There I stood, above a few KB5’s, each with two 10-inch speakers and a horn. None with the “15” I wanted. Ahh … the “15” must be in the KB4, I thought. I pondered asking if they one in the back, or if not, if they would be able to get one in a week’s time. After all … I had a 500 dollar bill and a gig approaching.
In the distance, I saw the employee from the parking lot re-enter. He joined the conversation and laughter in the break rooms and offices.
So I stood … waited … and thought further the purchase. Then I thought of other things I could buy. I then walked away from the amps, past the front counter, past the offices and break rooms with employees inside, past the lady still jamming, and out of the front door.
I lost interest, thinking I should probably hold-off on the investment. Our house needs a bit of landscaping.
As I drove from the parking lot, I was reminded of similar feelings – feelings of invisibility – five years prior, when my children, Sean and Katelyn, were nearing school age. My wife, Wendy, and I were worried about the lack of a middle school concept in our local public schools (envisioning what would be part of their education a few years hence), so as parents we went shopping, as good school choice legislation would allow us to do.
One evening, we attended “Open House Night” at a smaller school district, a short distance away, yet much-revered in the marketing mailings we received, which touted quality teachers and a seamless, college-preparatory K-12 instructional program. This piqued our interest.
As we walked into the school, a number of people were around, yet little intentionality was put into a greeting. We were encouraged by one Good Samaritan, however, to sign-in, walk the halls, and have a snack.
Finding the Kindergarten room, we entered and saw the teacher talking with a few students currently enrolled. She seemed nice enough. It appeared that the school was combining “future student/family night” with “current student/family night.” Over the next 15 minutes or so, we spent time wandering the room, looking at student work, making notes of supplies and materials, and trying to get an affirming nod from the teacher. As nice as she seemed in a general sense, she didn’t make contact with us.
We eventually lost interest and left the room.
Sean and Katelyn didn’t mind. They very much wanted a return to the snack table in the cafeteria.
We eventually left, deciding to school-shop elsewhere to see what was available.
In retrospect, I thought of the dollars and cents involved. If we were to have enrolled Sean and Katelyn, the school would have received over 20 thousand dollars of state funding over the next two years alone.
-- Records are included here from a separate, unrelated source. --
(** ** The workers never get in each other's way *)

(** sending into the work channel never blocks: the seeds fit into it before any
    worker runs, and whenever a worker has a vertex to send there is room for it,
    because a vertex is queued at most once and only commands are queued. *)
Theorem walk_sends_never_block spec snaps closure targets dir limit act tr s
    (Hok : spec_ok spec)
    (Hr : reaches (buildReconcileGraph spec snaps closure targets) dir limit act tr s) :
  let g := buildReconcileGraph spec snaps closure targets in
  length (seed g dir).2 <= capacity g /\
  forall n ns, WSend (n :: ns) ∈ workers s -> length (workCh (sh s)) < capacity g.
Proof.
  pose proof (build_wf spec snaps closure targets Hok) as Hwf. split.
  - pose proof (tokens_le _ _ _ _ _ _ (ginv_seed _ dir Hwf)) as H. unfold capacity. lia.
  - intros n ns. eapply send_room. by eapply reaches_winv.
Qed.

Lemma walk_sends_never_block_witness :
  exists s tr n ns, reaches demo_graph walkFromBegin 2 demo_act tr s /\
    WSend (n :: ns) ∈ workers s /\ length (workCh (sh s)) < capacity demo_graph.
Proof.
  pose (r := walk_fn demo_graph walkFromBegin 2 (fun _ => demo_ok) [Move 0; Move 0; Move 0]).
  assert (Hw : workers r.2 = [WSend ["web"; "migrate"]; WIdle]) by (vm_compute; reflexivity).
  exists r.2, r.1, "web", ["migrate"]. split; [apply demo_reaches|].
  assert (Hin : WSend ["web"; "migrate"] ∈ workers r.2) by (rewrite Hw; left).
  split; [exact Hin|].
  exact (proj2 (walk_sends_never_block demo_spec ∅ demo_closure ∅ walkFromBegin 2 demo_act r.1 r.2
    demo_spec_ok (demo_reaches walkFromBegin _)) "web" ["migrate"] Hin).
Defined.

(** C3: every walk ends. From any reachable state there is no infinite run,
    whatever the actions return and even if the caller's context ends; and as long
    as some worker has not returned, some worker can move, provided the actions
    return. *)
Theorem walk_terminates spec snaps closure targets dir limit act pick tr s
    (Hok : spec_ok spec)
    (Hr : reaches (buildReconcileGraph spec snaps closure targets) dir limit act tr s)
    (Hpick : forall id, act id (pick id)) :
  let g := buildReconcileGraph spec snaps closure targets in
  Acc (fun s' s => exists e, wstep dir (capacity g) act s e s') s /\
  (finished s \/ exists i e s', step_fn dir (capacity g) pick s i = Some (e, s') /\
     wstep dir (capacity g) act s e s').
Proof.
  intros g. pose proof (build_wf spec snaps closure targets Hok) as Hwf. fold g in Hwf, Hr. split.
  - remember (work_left (commandCount g) s) as n eqn:En. revert s tr En Hr.
    induction n as [n IH] using lt_wf_ind. intros s tr En Hr. constructor. intros s' [e Hs].
    eapply (IH (work_left (commandCount g) s')); [|done|by eapply reaches_step].
    subst n. eapply work_left_step; [done| |done]. by eapply reaches_winv.
  - pose proof (reaches_winv _ _ _ _ _ _ Hwf Hr) as HI.
    destruct (winv_progress g dir pick s tr HI) as [?|[i [[e s'] Hs]]]; [by left|right].
    exists i, e, s'. split; [done|]. by eapply step_fn_sound.
Qed.

Lemma walk_terminates_witness :
  let s := start_fn demo_graph walkFromBegin 2 in
  Acc (fun s' s => exists e, wstep walkFromBegin (capacity demo_graph) demo_act s e s') s /\
  exists i e s', step_fn walkFromBegin (capacity demo_graph) (fun _ => demo_ok) s i = Some (e, s').
Proof.
  intros s.
  destruct (walk_terminates demo_spec ∅ demo_closure ∅ walkFromBegin 2 demo_act (fun _ => demo_ok) [] s
    demo_spec_ok (demo_reaches walkFromBegin []) (fun id => eq_refl)) as [Hacc [Hf|(i & e & s' & Hs & _)]].
  - assert (Hw : workers s = [WIdle; WIdle]) by (vm_compute; reflexivity).
    specialize (Hf WIdle). rewrite Hw in Hf. specialize (Hf ltac:(left)). discriminate Hf.
  - split; [exact Hacc|]. exists i, e, s'. exact Hs.
Defined.

(** ** What the outcomes report *)

(** One outcome of a finished walk: the command ran and the outcome is its result,
    or it never ran and the outcome is an error. *)
Definition outcome_fits (tr : list event) (name : string) (err : option reason) : Prop :=
  (exists res, EvFinish name res ∈ tr /\ err = res_Err res) \/ (EvStart name ∉ tr /\ is_Some err).

Lemma finished_command spec snaps closure targets dir limit act tr s c :
  spec_ok spec -> reaches (buildReconcileGraph spec snaps closure targets) dir limit act tr s ->
  finished s -> external s = false -> c ∈ Commands spec -> Name c ∈ closure ->
  exists v, Vertices (gr (sh s)) !! Name c = Some v /\ InClosure v = true /\ active v = true /\
    outcome_fits tr (Name c) (Err v).
Proof.
  intros Hok Hr Hf Hx Hc Hin.
  destruct (reached_command spec snaps closure targets Hok _ _ _ _ _ c Hr Hc) as (v & Hv & Hi & Ha).
  rewrite bool_decide_true in Hi, Ha by done. exists v. split_and!; try done.
  pose proof (reaches_winv _ _ _ _ _ _ (build_wf spec snaps closure targets Hok) Hr) as HI.
  destruct (finished_vertex _ _ _ _ _ _ HI Hf Hx Hv Ha) as [(_ & _ & ?)|(_ & ? & _ & ?)].
  - left. by exists (result_of v).
  - by right.
Qed.

(** C5: if the caller's context did not end, the outcomes of a finished start account for
    every command of the closure, in the order of the spec and for nothing else, and each
    is honest: the result of the command's own action, or an error for a command that
    never ran. (Once the context has ended, a command that never ran may be reported
    without an error: [cancelled_start_reports_success].) *)
Theorem start_outcomes_honest spec snaps closure targets limit act tr s
    (Hok : spec_ok spec)
    (Hr : reaches (buildReconcileGraph spec snaps closure targets) walkFromBegin limit act tr s)
    (Hf : finished s) (Hx : external s = false) :
  so_Command <$> startOutcomes (gr (sh s)) spec = filter (fun n => n ∈ closure) (command_names (Commands spec)) /\
  forall o, o ∈ startOutcomes (gr (sh s)) spec -> outcome_fits tr (so_Command o) (so_Err o).
Proof.
  pose proof (fun c => finished_command spec snaps closure targets walkFromBegin limit act tr s c
    Hok Hr Hf Hx) as Hcmd.
  pose proof (fun c => reached_command spec snaps closure targets Hok walkFromBegin limit act tr s c Hr) as Hrc.
  unfold startOutcomes. split.
  - unfold command_names. induction (Commands spec) as [|c cs IH]; [done|]. csimpl.
    destruct (Hrc c ltac:(by left)) as (v & -> & -> & _). rewrite filter_cons.
    destruct (decide (Name c ∈ closure)) as [Hin|Hin].
    + rewrite bool_decide_true by done. csimpl. f_equal. apply IH; intros; [apply Hcmd|apply Hrc]; try by right. all: done.
    + rewrite bool_decide_false by done. apply IH; intros; [apply Hcmd|apply Hrc]; try by right. all: done.
  - intros o (c & Hc & Ho)%list_elem_of_omap. destruct (Hrc c Hc) as (v & Hv & Hi & _).
    rewrite Hv, Hi in Ho. case_bool_decide as Hin; [|done]. injection Ho as <-. simpl.
    destruct (Hcmd c Hc Hin) as (v' & Hv' & _ & _ & Hfit). by replace v with v' by congruence.
Qed.

(** In a project without dependency cycles, when every action brings its command
    to the state its dependents ask for and the dependencies outside the closure are
    there already, a start runs every command of its closure: none is left blocked. *)
Lemma start_walk_complete spec snaps closure targets limit act tr s
    (Hok : spec_ok spec) (Hac : acyclic (Commands spec))
    (Hgo : start_can_go spec snaps closure act)
    (Hr : reaches (buildReconcileGraph spec snaps closure targets) walkFromBegin limit act tr s)
    (Hf : finished s) (Hx : external s = false) :
  forall c, c ∈ Commands spec -> Name c ∈ closure -> exists res, EvFinish (Name c) res ∈ tr /\ act (Name c) res.
Proof.
  intros c Hc Hin. pose proof (build_wf spec snaps closure targets Hok) as Hwf.
  destruct (reached_command spec snaps closure targets Hok _ _ _ _ _ c Hr Hc) as (v & Hv & _ & Ha).
  rewrite bool_decide_true in Ha by done.
  destruct (finished_vertex _ _ _ _ _ _ (reaches_winv _ _ _ _ _ _ Hwf Hr) Hf Hx Hv Ha) as [(_ & _ & H)|(Hb & _)].
  - exists (result_of v). split; [done|]. by eapply act_of_finish.
  - exfalso. assert (Hnb : Blocked v = false); [|congruence].
    eapply (reaches_no_blocked _ _ _ _ _ _ Hwf); [|by apply pred_rel_acyclic|exact Hr|exact Hv].
    by apply can_go_build.
Qed.

Lemma demo_acyclic : acyclic (Commands demo_spec).
Proof. apply (topoLayers_ok _ witness_cmds_NoDup). vm_compute. reflexivity. Qed.

Lemma demo_finished dir :
  let r := walk_fn demo_graph dir 2 (fun _ => demo_ok) demo_schedule in
  finished r.2 /\ external r.2 = false.
Proof.
  intros r. split; [apply (finished_exits _ 2)|]; destruct dir; vm_compute; reflexivity.
Qed.

Lemma start_outcomes_honest_witness :
  let r := walk_fn demo_graph walkFromBegin 2 (fun _ => demo_ok) demo_schedule in
  so_Command <$> startOutcomes (gr (sh r.2)) demo_spec = ["web"; "migrate"; "db"].
Proof.
  intros r. destruct (demo_finished walkFromBegin) as [Hf Hx].
  destruct (start_outcomes_honest demo_spec ∅ demo_closure ∅ 2 demo_act r.1 r.2 demo_spec_ok
    (demo_reaches walkFromBegin _) Hf Hx) as [E _].
  etransitivity; [exact E|]. vm_compute. reflexivity.
Defined.

(** The outcome a finished action leaves. *)
Definition stop_outcome_of (e : event) : option StopOutcome :=
  match e with
  | EvFinish id res => Some {| st_Command := id; st_Err := res_Err res; st_ForceKilled := res_ForceKilled res |}
  | EvStart _ => None
  end.

Lemma stop_outcome_names tr : st_Command <$> omap stop_outcome_of tr = finishes tr.
Proof.
  induction tr as [|[id|id res] tr IH]; [done|exact IH|].
  change (id :: (st_Command <$> omap stop_outcome_of tr) = id :: finishes tr). by rewrite IH.
Qed.

Lemma stamped_outcomes (stamp : vertexID -> nat) tr :
  StronglySorted (fun a b => stamp a < stamp b) (finishes tr) ->
  StronglySorted (fun a b => a.1 < b.1) ((fun o => (stamp (st_Command o), o)) <$> omap stop_outcome_of tr).
Proof.
  rewrite <- stop_outcome_names. generalize (omap stop_outcome_of tr) as l. intros l H.
  induction l as [|o l IH]; csimpl in *; [constructor|]. inversion H as [|? ? Hs Hf]; subst.
  constructor; [by apply IH|]. rewrite Forall_forall in Hf. rewrite Forall_forall.
  intros x (o' & -> & Ho')%list_elem_of_fmap. apply Hf, list_elem_of_fmap. by exists o'.
Qed.

(** An action that finished was a command's, and its vertex keeps the result. *)
Lemma finish_command spec snaps closure targets dir limit act tr s id res :
  spec_ok spec -> reaches (buildReconcileGraph spec snaps closure targets) dir limit act tr s ->
  EvFinish id res ∈ tr -> exists c v, c ∈ Commands spec /\ Name c = id /\
    Vertices (gr (sh s)) !! id = Some v /\ InClosure v = true /\ result_of v = res /\ id ∈ closure.
Proof.
  intros Hok Hr. pose proof (build_wf spec snaps closure targets Hok) as Hwf.
  pose proof (wi_graph _ _ _ _ (reaches_winv _ _ _ _ _ _ Hwf Hr)) as HG.
  intros (v & Hv & Hc & _ & Hres)%(gi_finished _ _ _ _ _ _ HG).
  pose proof (gi_consumed _ _ _ _ _ _ HG id v Hv Hc) as Ha.
  destruct (same_static_lookup _ _ _ _ (gi_static _ _ _ _ _ _ HG) Hv) as (v0 & Hv0 & E).
  apply statics_eq in E as (Ea & _). rewrite <- Ea in Ha.
  destruct (active_command spec snaps closure targets Hok _ _ Hv0 Ha) as (c & Hcs & Hn & Hin).
  exists c, v. rewrite Ea in Ha. apply active_closure in Ha. done.
Qed.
Instead, we chose to spend around 10 thousand dollars or more of our own money in tuition in parochial schools, before moving to Terre Haute, Indiana.
That’s over 30 thousand dollars in financial opportunities lost, due to invisibility and a subsequent loss of interest.
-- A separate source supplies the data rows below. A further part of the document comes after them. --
(* ===== verification/Targets.v ===== *)
(** * What an operation is about: targets and closures

    [cmdman/compose/target.go], the replica labels of [plan.go] it reads, and the
    two closures of [reconcile.go]: [resolveTargetCommands], which pulls in what a
    start needs, and [resolveStopTargetCommands], which pulls in what a stop
    would break. *)

From S2P Require Import Prelude GoStr Model ComposeSpec Graph Reconcile.

(** ** Replica labels *)

(* src/cmdman/compose/plan.go:200-208 scaleLabelValue *)
Definition scaleLabelValue (v : string) : Z := default 0%Z (Atoi v).

(* src/cmdman/compose/plan.go:190-197 ScaleOf *)
Definition ScaleOf (labels : gmap string string) : Z * Z :=
  (scaleLabelValue (label labels LabelScaleIndex), scaleLabelValue (label labels LabelScale)).

(* src/cmdman/compose/plan.go:210-220 scaleIndexOf *)
Definition scaleIndexOf (e : CommandEntry) : Z :=
  match ConfigJSON e with None => 0%Z | Some cfg => (ScaleOf (Labels cfg)).1 end.

(** ** Targets *)

(* src/cmdman/compose/target.go:9-17 Target *)
Record Target := { t_Command : string; t_ScaleIndex : Z }.

(* src/cmdman/compose/target.go:19-30 TargetsOf *)
Definition TargetsOf (names : list string) : list Target :=
  map (fun n => {| t_Command := n; t_ScaleIndex := 0%Z |}) names.

(* src/cmdman/compose/target.go:42-95 resolveTargets *)
Inductive targetErr :=
| UnknownCommands (names : list string)
| ReplicaRange (t : Target) (count : Z).

(** The names no command has, each once, in the order the targets name them. *)
(* src/cmdman/compose/target.go:47-52 resolveTargets *)
Definition unknown_targets (replicas : gmap string Z) (targets : list Target) : list string :=
  foldl (fun unknown t =>
    if bool_decide (is_Some (replicas !! t_Command t)) || bool_decide (t_Command t ∈ unknown)
    then unknown else unknown ++ [t_Command t]) [] targets.

(** One target of the second loop: [every] and [picked]. *)
(* src/cmdman/compose/target.go:58-73 resolveTargets *)
Definition pick_target (replicas : gmap string Z) (st : gset string * gmap string (gset Z)) (t : Target)
  : result targetErr (gset string * gmap string (gset Z)) :=
  let '(every, picked) := st in
  if decide (t_ScaleIndex t = 0%Z) then Ok ({[t_Command t]} ∪ every, picked)
  else
    let count := default 0%Z (replicas !! t_Command t) in
    if decide (t_ScaleIndex t < 1 \/ count < t_ScaleIndex t)%Z then Prelude.Err (ReplicaRange t count)
    else Ok (every,
             <[t_Command t := {[t_ScaleIndex t]} ∪ default ∅ (picked !! t_Command t)]> picked).

(* src/cmdman/compose/target.go:37-85 resolveTargets *)
Definition resolveTargets (targets : list Target) (replicas : gmap string Z)
  : result targetErr targetSet :=
  match targets with
  | [] => Ok ∅
  | _ =>
    match unknown_targets replicas targets with
    | n :: ns => Prelude.Err (UnknownCommands (sort_strings (n :: ns)))
    | [] =>
      try (every, picked) := result_foldl (pick_target replicas) (∅, ∅) targets in
      Ok (set_to_map (fun n => (n, None)) every ∪
          ((fun ixs => Some (sort_ints (elements ixs))) <$> picked))
    end
  end.

(* src/cmdman/compose/target.go:97-105 declaredReplicas *)
Definition declaredReplicas (spec : ComposeSpec) : gmap string Z :=
  foldl (fun m c => <[Name c := Z.max (Scale c) 1]> m) ∅ (Commands spec).

(** One stored entry of [storedReplicas]. *)
(* src/cmdman/compose/target.go:121-131 storedReplicas *)
Definition count_replica (known_only : bool) (out : gmap string Z) (e : CommandEntry) : gmap string Z :=
  let name := commandNameOf e in
  if decide (name = "") then out
  else if known_only && bool_decide (out !! name = None) then out
  else <[name := Z.max (default 0%Z (out !! name)) (scaleIndexOf e)]> out.

(* src/cmdman/compose/target.go:107-133 storedReplicas *)
Definition storedReplicas (spec : option ComposeSpec) (entries : list CommandEntry) : gmap string Z :=
  let out := match spec with
             | Some s => foldl (fun m c => <[Name c := 0%Z]> m) ∅ (Commands s)
             | None => ∅
             end in
  foldl (count_replica (bool_decide (is_Some spec))) out entries.
(* ===== verification/Config.v ===== *)
(** * Configuration

    [cmdman/config]: the layers of the process configuration, the paths derived from it,
    and the environment handed to commands, hooks and stop commands.  The process
    environment, the file system and the decoders are arguments. *)

From S2P Require Import Prelude GoStr Model ComposeSpec Normalize.

(** [filepath.Join] of more than two elements. *)
Definition joinAll (elems : list string) : string :=
  match filter (fun s => s <> "") elems with
  | [] => ""
  | l => Clean (join "/" l)
  end.

(* src/cmdman/eventlog/watcher.go:13-13 WatcherKindInotify *)
Definition WatcherKindInotify : string := "inotify".
(* src/cmdman/eventlog/watcher.go:15-16 WatcherKindPoll *)
Definition WatcherKindPoll : string := "poll".

(* src/cmdman/eventlog/watcher.go:19-26 IsWatcherKind *)
Definition IsWatcherKind (s : string) : bool := bool_decide (s = WatcherKindInotify) || bool_decide (s = WatcherKindPoll).

(* src/cmdman/config/config.go:33-37 ENV_CMDMAN_DATA_DIR *)
Definition ENV_CMDMAN_DATA_DIR : string := "CMDMAN_DATA_DIR".
(* src/cmdman/config/config.go:38-38 ENV_CMDMAN_RUNTIME_DIR *)
Definition ENV_CMDMAN_RUNTIME_DIR : string := "CMDMAN_RUNTIME_DIR".
(* src/cmdman/config/config.go:39-43 ENV_CMDMAN_CMD_DATA_DIR *)
Definition ENV_CMDMAN_CMD_DATA_DIR : string := "CMDMAN_CMD_DATA_DIR".
(* src/cmdman/config/config.go:44-44 ENV_CMDMAN_CMD_ID *)
Definition ENV_CMDMAN_CMD_ID : string := "CMDMAN_CMD_ID".
(* src/cmdman/config/config.go:45-45 ENV_CMDMAN_CMD_NAME *)
Definition ENV_CMDMAN_CMD_NAME : string := "CMDMAN_CMD_NAME".
(* src/cmdman/config/config.go:46-50 ENV_CMDMAN_CONF *)
Definition ENV_CMDMAN_CONF : string := "CMDMAN_CONF".

(* src/cmdman/config/config.go:53-90 Config *)
Record Config := {
  cf_DataDir : string;
  cf_RuntimeDir : string;
  cf_DefaultWorkingDir : string;
  cf_DefaultEnvironment : list string;
  cf_DefaultScrollbackBytes : Z;
  cf_DefaultLogDriver : string;
  cf_EventWatcherKind : string;
  cf_DefaultHooks : HookSet;
  cf_DefaultFrame : string;
  cf_ConfigPath : string;
}.

(** An absent field is [None]. *)
(* src/cmdman/config/config.go:207-234 PartialConfig *)
Record PartialConfig := {
  pc_DataDir : option string;
  pc_RuntimeDir : option string;
  pc_DefaultWorkingDir : option string;
  pc_DefaultEnvironment : option (list string);
  pc_DefaultScrollbackBytes : option Z;
  pc_DefaultLogDriver : option string;
  pc_EventWatcherKind : option string;
  pc_DefaultHooks : option HookSet;
  pc_DefaultFrame : option string;
}.

Definition no_config : PartialConfig := {|
  pc_DataDir := None; pc_RuntimeDir := None; pc_DefaultWorkingDir := None; pc_DefaultEnvironment := None;
  pc_DefaultScrollbackBytes := None; pc_DefaultLogDriver := None; pc_EventWatcherKind := None;
  pc_DefaultHooks := None; pc_DefaultFrame := None |}.

Definition over {A} (p : option A) (base : A) : A := default base p.

(* src/cmdman/config/config.go:236-275 PartialConfig.Apply *)
Definition Apply (p : PartialConfig) (base : Config) : Config := {|
  cf_DataDir := over (pc_DataDir p) (cf_DataDir base);
  cf_RuntimeDir := over (pc_RuntimeDir p) (cf_RuntimeDir base);
  cf_DefaultWorkingDir := over (pc_DefaultWorkingDir p) (cf_DefaultWorkingDir base);
  cf_DefaultEnvironment := over (pc_DefaultEnvironment p) (cf_DefaultEnvironment base);
  cf_DefaultScrollbackBytes := over (pc_DefaultScrollbackBytes p) (cf_DefaultScrollbackBytes base);
  cf_DefaultLogDriver := over (pc_DefaultLogDriver p) (cf_DefaultLogDriver base);
  cf_EventWatcherKind := over (pc_EventWatcherKind p) (cf_EventWatcherKind base);
  cf_DefaultHooks := match pc_DefaultHooks p with Some h => h ∪ cf_DefaultHooks base | None => cf_DefaultHooks base end;
  cf_DefaultFrame := over (pc_DefaultFrame p) (cf_DefaultFrame base);
  cf_ConfigPath := cf_ConfigPath base |}.

Inductive configErr :=
| ConfigWorkingDir (err : string)
| ConfigEmpty (what : string)
| ConfigScrollback (n : Z)
| ConfigLogDriver (d : string)
| ConfigWatcherKind (k : string)
| ConfigHooks (e : hookErr)
| ConfigRead (path err : string)
| ConfigParse (path err : string)
| ConfigEnv (err : string).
Is there a possibility that someone, a child or young adult, arrives at school each day, invisible, traveling from class-to-class or activity-to-activity with a fortune to invest and no one appreciating it by making a connection?
We’d like to think not … but …
Could it be that these children are the quiet ones, who would love to have someone notice them, yet no one does?
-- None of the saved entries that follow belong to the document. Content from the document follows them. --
(** A path that resolving gave is resolved. *)
Lemma resolvePath_settled workDir p : isAbs workDir = true -> Clean workDir = workDir ->
  resolvePath workDir (resolvePath workDir p) = resolvePath workDir p.
Proof.
  intros Ha Hc. assert (H : isAbs (resolvePath workDir p) = true /\ Clean (resolvePath workDir p) = resolvePath workDir p).
  { unfold resolvePath. case_decide as Hp; [done|]. destruct (isAbs p) eqn:E; [by rewrite isAbs_Clean, Clean_idempotent|].
    rewrite isAbs_Join by done. split; [done|]. rewrite Join_path by (done || by intros ->). apply Clean_idempotent. }
  destruct H as [H1 H2]. set (q := resolvePath workDir p) in *. unfold resolvePath. rewrite decide_False by (by intros E; rewrite E in H1).
  by rewrite H1.
Qed.

Lemma print_policy_parses p n : valid_policy p n -> ParseRestartPolicy (canonicalRestartPolicy p n) = Ok (p, n).
Proof.
  intros (Hp & Hn & Hi & Hof). unfold canonicalRestartPolicy. rewrite decide_False by (by intros ->).
  destruct (decide (n = 0)%Z) as [->|Hn0].
  - rewrite andb_false_r. apply IsRestartPolicy_true in Hp as [->|[->| ->]]; reflexivity.
  - rewrite (Hof Hn0), !bool_decide_true by (done || lia). simpl. unfold ParseRestartPolicy.
    change (String "o" _) with (RestartPolicyOnFailure +:+ String ":" (Itoa n)).
    rewrite cut_found by reflexivity. simpl. rewrite Atoi_Itoa by done. by rewrite decide_False by lia.
Qed.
Invisibility in our schools, I would contend, doesn’t happen intentionally. Oftentimes, it’s just because we’re paying attention to the MORE visible around us. Examples: The brown-noser’s; future felons, and as some critical theorists would contend -- those who are similar in demographic to ourselves.
Not wanting this simply to be a hunch, I spent a bit of time looking for a scholarly perspective on invisibility and found what I believe is an intriguing, related concept – the notion of mattering.
Lemon and Watson (2011) noted that mattering (whether we are of interest and importance to others), taken together with six other issues pertaining to stress and self, accounts for 35.1% of the variance in at-risk status for dropouts.
Wanting a clearer picture of its individual influence on kids, as well as to get a clearer definition of mattering, I braved a thunderstorm’s stroll through campus and visited the library. Touching books (a lost art), I found a study by Rosenberg and McCullough (1981), which mentioned that when students matter little to parents, they have lower self-esteem, more depression and anxiety; they’re more anxious, and they are more likely to be delinquent.
I thought to myself how one’s being invisible in school would certainly compound any of these negative’s influenced by one’s home life.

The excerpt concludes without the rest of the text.